§ Work instructions
An exact copy of all the data below is needed.

§ Source data

Definition signal (i : string) (la lo : Z) : SignalRecord :=
  {| sig_id := i; location := {| lat := deg la; lon := deg lo |} |}.

Definition sigA : SignalRecord := signal "a" 18500 73850.
Definition sigB : SignalRecord := signal "b" 18501 73851.
Definition sigC : SignalRecord := signal "c" 18550 73850.
Definition sigD : SignalRecord := signal "d" 18551 73851.

Definition sampleCatalog : list SignalRecord := [sigC; sigA; sigD; sigB].

Definition zoneAB : Zone :=
  {| index := 1; members := [sigA; sigB]; centroid := centroid_of [sigA; sigB] |}.

Definition zoneCD : Zone :=
  {| index := 2; members := [sigC; sigD]; centroid := centroid_of [sigC; sigD] |}.

Definition sampleZones : list Zone := [zoneAB; zoneCD].

Definition registration (zoneId : Z) : RegisterBody :=
  {| body_cluster := Some zoneId; body_name := Some "Asha"; body_phone := Some "100" |}.

Definition outOfRangeElement : Element :=
  {| el_id := 7; el_lat := num 91; el_lon := num 200; el_other := [] |}.

Definition goodElement : Element :=
  {| el_id := 8; el_lat := deg 18500; el_lon := deg 73850;
     el_other := [("highway", "traffic_signals")] |}.

Definition sampleMatch (i : string) (k : nat) (d : Z) (coords : list number) : MatchResult :=
  {| trafficSignal := {| feature_id := i; geometry := {| coordinates := coords |} |};
     routeIndex := k; distance := num d |}.

Definition sampleRoute : list GeoPoint :=
  [ {| lat := deg 18500; lon := deg 73850 |}; {| lat := deg 18510; lon := deg 73850 |} ].

(** The process once start-up has published the two sample zones. *)
Definition servingState : Server :=
  {| heap := λ r, match r with ModuleArray 1 => sampleZones | _ => [] end;
     cachedClusters := ModuleArray 1;
     unfilteredClusters := ModuleArray 1;
     clusters := ModuleArray 1;
     phase := Completed;
     registrations := [] |}.

Definition stillProcessing : Response :=
  status_json 503 (Message "Clusters are still being processed. Try again later.").

(** A start-up during which the zones listing is read three times: before
    the call, while the module has filled its array half-way, and after the
    promise has fulfilled. *)
Definition sampleStartup : list Event :=
  [ TrafficClusters stillProcessing;
    Initialize;
    ModuleWrite (ModuleArray 1) [zoneAB];
    TrafficClusters stillProcessing;
    ModuleWrite (ModuleArray 1) sampleZones;
    ModuleExport (ModuleArray 1);
    Resolve (ModuleArray 1);
    TrafficClusters (json (Clusters sampleZones)) ].
(** ** Frame properties: what a computation leaves alone *)

Section Keeps.
Context {E : Externals} {T : Type} (f : HybridVAEP E -> T).

Lemma keeps_ret A (a : A) : keeps f (ret a).
Proof. intros w. reflexivity. Qed.

Lemma keeps_raise A e : keeps f (@raise E A e).
Proof. intros w. reflexivity. Qed.

Lemma keeps_lift A (r : result A) : keeps f (lift r).
Proof. intros w. now rewrite lift_run. Qed.

Lemma keeps_get_self : keeps f get_self.
Proof. intros w. reflexivity. Qed.

Lemma keeps_emit ev : keeps f (emit ev).
Proof. intros w. reflexivity. Qed.

Lemma keeps_getitem A (d : dict A) k : keeps f (getitem d k).
Proof. intros w. now rewrite getitem_run. Qed.

Lemma keeps_bind A B (m : M E A) (k : A -> M E B) :
  keeps f m -> (forall a, keeps f (k a)) -> keeps f (bind m k).
Proof.
  intros Hm Hk w. unfold bind. specialize (Hm w).
  destruct (m w) as [w1 [e | a]]; simpl in *; auto.
  rewrite <- Hm. apply Hk.
Qed.

Lemma keeps_for_each A (l : list A) body :
  (forall a, keeps f (body a)) -> keeps f (for_each l body).
Proof.
  intros Hb. induction l as [| a l IH]; simpl.
  - apply keeps_ret.
  - apply keeps_bind; auto.
Qed.

Lemma keeps_fold_each A S (l : list A) (s : S) body :
  (forall s a, keeps f (body s a)) -> keeps f (fold_each l s body).
Proof.
  intros Hb. revert s. induction l as [| a l IH]; intros s; simpl.
  - apply keeps_ret.
  - apply keeps_bind; auto.
Qed.

End Keeps.

Lemma keeps_config_set_models E d : keeps (@config E) (set_models d).
Proof. intros w. reflexivity. Qed.

Ltac keeps_step :=
  match goal with
  | |- keeps _ (bind _ _) => apply keeps_bind; [| intros ?]
  | |- keeps _ (ret _) => apply keeps_ret
  | |- keeps _ (raise _) => apply keeps_raise
  | |- keeps _ (lift _) => apply keeps_lift
  | |- keeps _ get_self => apply keeps_get_self
  | |- keeps _ (emit _) => apply keeps_emit
  | |- keeps _ (getitem _ _) => apply keeps_getitem
  | |- keeps _ (for_each _ _) => apply keeps_for_each; intros ?
  | |- keeps _ (fold_each _ _ _) => apply keeps_fold_each; intros ? ?
  | |- keeps config (set_models _) => apply keeps_config_set_models
  | |- keeps _ (if ?b then _ else _) => destruct b
  | |- keeps _ (match ?x with _ => _ end) => destruct x
  end.

Ltac keeps_auto := cbv zeta; repeat keeps_step.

§ Exercise answer
Definition signal (i : string) (la lo : Z) : SignalRecord :=
  {| sig_id := i; location := {| lat := deg la; lon := deg lo |} |}.

Definition sigA : SignalRecord := signal "a" 18500 73850.
Definition sigB : SignalRecord := signal "b" 18501 73851.
Definition sigC : SignalRecord := signal "c" 18550 73850.
Definition sigD : SignalRecord := signal "d" 18551 73851.

Definition sampleCatalog : list SignalRecord := [sigC; sigA; sigD; sigB].

Definition zoneAB : Zone :=
  {| index := 1; members := [sigA; sigB]; centroid := centroid_of [sigA; sigB] |}.

Definition zoneCD : Zone :=
  {| index := 2; members := [sigC; sigD]; centroid := centroid_of [sigC; sigD] |}.

Definition sampleZones : list Zone := [zoneAB; zoneCD].

Definition registration (zoneId : Z) : RegisterBody :=
  {| body_cluster := Some zoneId; body_name := Some "Asha"; body_phone := Some "100" |}.

Definition outOfRangeElement : Element :=
  {| el_id := 7; el_lat := num 91; el_lon := num 200; el_other := [] |}.

Definition goodElement : Element :=
  {| el_id := 8; el_lat := deg 18500; el_lon := deg 73850;
     el_other := [("highway", "traffic_signals")] |}.

Definition sampleMatch (i : string) (k : nat) (d : Z) (coords : list number) : MatchResult :=
  {| trafficSignal := {| feature_id := i; geometry := {| coordinates := coords |} |};
     routeIndex := k; distance := num d |}.

Definition sampleRoute : list GeoPoint :=
  [ {| lat := deg 18500; lon := deg 73850 |}; {| lat := deg 18510; lon := deg 73850 |} ].

(** The process once start-up has published the two sample zones. *)
Definition servingState : Server :=
  {| heap := λ r, match r with ModuleArray 1 => sampleZones | _ => [] end;
     cachedClusters := ModuleArray 1;
     unfilteredClusters := ModuleArray 1;
     clusters := ModuleArray 1;
     phase := Completed;
     registrations := [] |}.

Definition stillProcessing : Response :=
  status_json 503 (Message "Clusters are still being processed. Try again later.").

(** A start-up during which the zones listing is read three times: before
    the call, while the module has filled its array half-way, and after the
    promise has fulfilled. *)
Definition sampleStartup : list Event :=
  [ TrafficClusters stillProcessing;
    Initialize;
    ModuleWrite (ModuleArray 1) [zoneAB];
    TrafficClusters stillProcessing;
    ModuleWrite (ModuleArray 1) sampleZones;
    ModuleExport (ModuleArray 1);
    Resolve (ModuleArray 1);
    TrafficClusters (json (Clusters sampleZones)) ].
(** ** Frame properties: what a computation leaves alone *)

Section Keeps.
Context {E : Externals} {T : Type} (f : HybridVAEP E -> T).

Lemma keeps_ret A (a : A) : keeps f (ret a).
Proof. intros w. reflexivity. Qed.

Lemma keeps_raise A e : keeps f (@raise E A e).
Proof. intros w. reflexivity. Qed.

Lemma keeps_lift A (r : result A) : keeps f (lift r).
Proof. intros w. now rewrite lift_run. Qed.

Lemma keeps_get_self : keeps f get_self.
Proof. intros w. reflexivity. Qed.

Lemma keeps_emit ev : keeps f (emit ev).
Proof. intros w. reflexivity. Qed.

Lemma keeps_getitem A (d : dict A) k : keeps f (getitem d k).
Proof. intros w. now rewrite getitem_run. Qed.

Lemma keeps_bind A B (m : M E A) (k : A -> M E B) :
  keeps f m -> (forall a, keeps f (k a)) -> keeps f (bind m k).
Proof.
  intros Hm Hk w. unfold bind. specialize (Hm w).
  destruct (m w) as [w1 [e | a]]; simpl in *; auto.
  rewrite <- Hm. apply Hk.
Qed.

Lemma keeps_for_each A (l : list A) body :
  (forall a, keeps f (body a)) -> keeps f (for_each l body).
Proof.
  intros Hb. induction l as [| a l IH]; simpl.
  - apply keeps_ret.
  - apply keeps_bind; auto.
Qed.

Lemma keeps_fold_each A S (l : list A) (s : S) body :
  (forall s a, keeps f (body s a)) -> keeps f (fold_each l s body).
Proof.
  intros Hb. revert s. induction l as [| a l IH]; intros s; simpl.
  - apply keeps_ret.
  - apply keeps_bind; auto.
Qed.

End Keeps.

Lemma keeps_config_set_models E d : keeps (@config E) (set_models d).
Proof. intros w. reflexivity. Qed.

Ltac keeps_step :=
  match goal with
  | |- keeps _ (bind _ _) => apply keeps_bind; [| intros ?]
  | |- keeps _ (ret _) => apply keeps_ret
  | |- keeps _ (raise _) => apply keeps_raise
  | |- keeps _ (lift _) => apply keeps_lift
  | |- keeps _ get_self => apply keeps_get_self
  | |- keeps _ (emit _) => apply keeps_emit
  | |- keeps _ (getitem _ _) => apply keeps_getitem
  | |- keeps _ (for_each _ _) => apply keeps_for_each; intros ?
  | |- keeps _ (fold_each _ _ _) => apply keeps_fold_each; intros ? ?
  | |- keeps config (set_models _) => apply keeps_config_set_models
  | |- keeps _ (if ?b then _ else _) => destruct b
  | |- keeps _ (match ?x with _ => _ end) => destruct x
  end.

Ltac keeps_auto := cbv zeta; repeat keeps_step.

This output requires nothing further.